• About this task
Where "tools" occurs in a line of the entries below, copy that line.

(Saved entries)
(** * Domain name toolkit and monitor: expiry checks and alert evaluation

    A shallow embedding of

    - [domain_name_toolkit/tools/check_domain_expiry.py]
    - [domain_name_toolkit/tools/check_ssl_expiry.py]
    - [domain_name_monitor/domain_monitor_app.py]
      ([DomainMonitor.check_domain], [check_all_domains], [get_alerts])
    - the dataclasses of [domain_name_monitor/config_loader.py]

    Python strings are [string], Python integers are [Z], Python dicts
    with a fixed set of keys are records of optional fields (a missing
    key is [None]), and everything the tools do to the outside world
    (WHOIS query, TCP connection, TLS handshake, clock, remote tool
    execution) goes through an environment of oracles that see the
    list of requests issued so far. *)

From Stdlib Require Import String Ascii List ZArith Lia Bool.
From Stdlib Require Import DecimalString.
Import ListNotations.

(** ** Python string operations used by the tools *)

Module PyStr.

Local Open Scope string_scope.

(** [s.startswith(p)] *)
Fixpoint startswith (p s : string) : bool :=
  match p with
  | EmptyString => true
  | String a p' =>
      match s with
      | EmptyString => false
      | String b s' => Ascii.eqb a b && startswith p' s'
      end
  end.

(** The scanning loop of [str.replace old new] for a non-empty [old]:
    left to right, non-overlapping occurrences.  [skip] counts the
    characters of the occurrence just matched that are still to be
    dropped. *)
Fixpoint replace_from (old new : string) (skip : nat) (s : string) : string :=
  match s with
  | EmptyString => EmptyString
  | String c s' =>
      match skip with
      | S k => replace_from old new k s'
      | O =>
          if startswith old s
          then new ++ replace_from old new (String.length old - 1) s'
          else String c (replace_from old new 0 s')
      end
  end.

(** With an empty [old], Python puts [new] before every character and
    at the end. *)
Fixpoint interleave (new s : string) : string :=
  match s with
  | EmptyString => new
  | String c s' => new ++ String c (interleave new s')
  end.

(** [s.replace(old, new)] *)
Definition replace (old new s : string) : string :=
  match old with
  | EmptyString => interleave new s
  | String _ _ => replace_from old new 0 s
  end.

(** [s.split(sep)] for a one-character separator; never the empty list. *)
Fixpoint split (sep : ascii) (s : string) : list string :=
  match s with
  | EmptyString => [EmptyString]
  | String c s' =>
      if Ascii.eqb c sep then EmptyString :: split sep s'
      else match split sep s' with
           | [] => [String c EmptyString]
           | p :: ps => String c p :: ps
           end
  end.

(** Membership of a character in a string. *)
Fixpoint contains_char (c : ascii) (s : string) : bool :=
  match s with
  | EmptyString => false
  | String b s' => Ascii.eqb b c || contains_char c s'
  end.

(** [s.endswith(suf)] *)
Fixpoint endswith (s suf : string) : bool :=
  String.eqb s suf ||
  match s with
  | EmptyString => false
  | String _ s' => endswith s' suf
  end.

End PyStr.

(** ** The domain name normalizer

    Both tools start with the same expression:
[[
    clean_domain = (domain.replace("http://", "")
                          .replace("https://", "")
                          .replace("www.", "")
                          .split("/")[0])
]] *)

Module Normalizer.
Import PyStr.
Local Open Scope string_scope.

Definition slash : ascii := "/"%char.

Definition clean_domain (domain : string) : string :=
  hd EmptyString
     (split slash
        (replace "www." ""
           (replace "https://" ""
              (replace "http://" "" domain)))).

(** A raw string is a variation of host [h] when it is [h] behind an
    optional scheme and an optional [www.], followed by an optional
    path that starts with a slash. *)
Definition is_scheme (s : string) : Prop :=
  s = "" \/ s = "http://" \/ s = "https://".

Definition is_www (s : string) : Prop := s = "" \/ s = "www.".

Definition is_path (s : string) : Prop := s = "" \/ exists p, s = String slash p.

• Response
    - [domain_name_toolkit/tools/check_domain_expiry.py]
    - [domain_name_toolkit/tools/check_ssl_expiry.py]
    key is [None]), and everything the tools do to the outside world
(** ** Python string operations used by the tools *)
    Both tools start with the same expression:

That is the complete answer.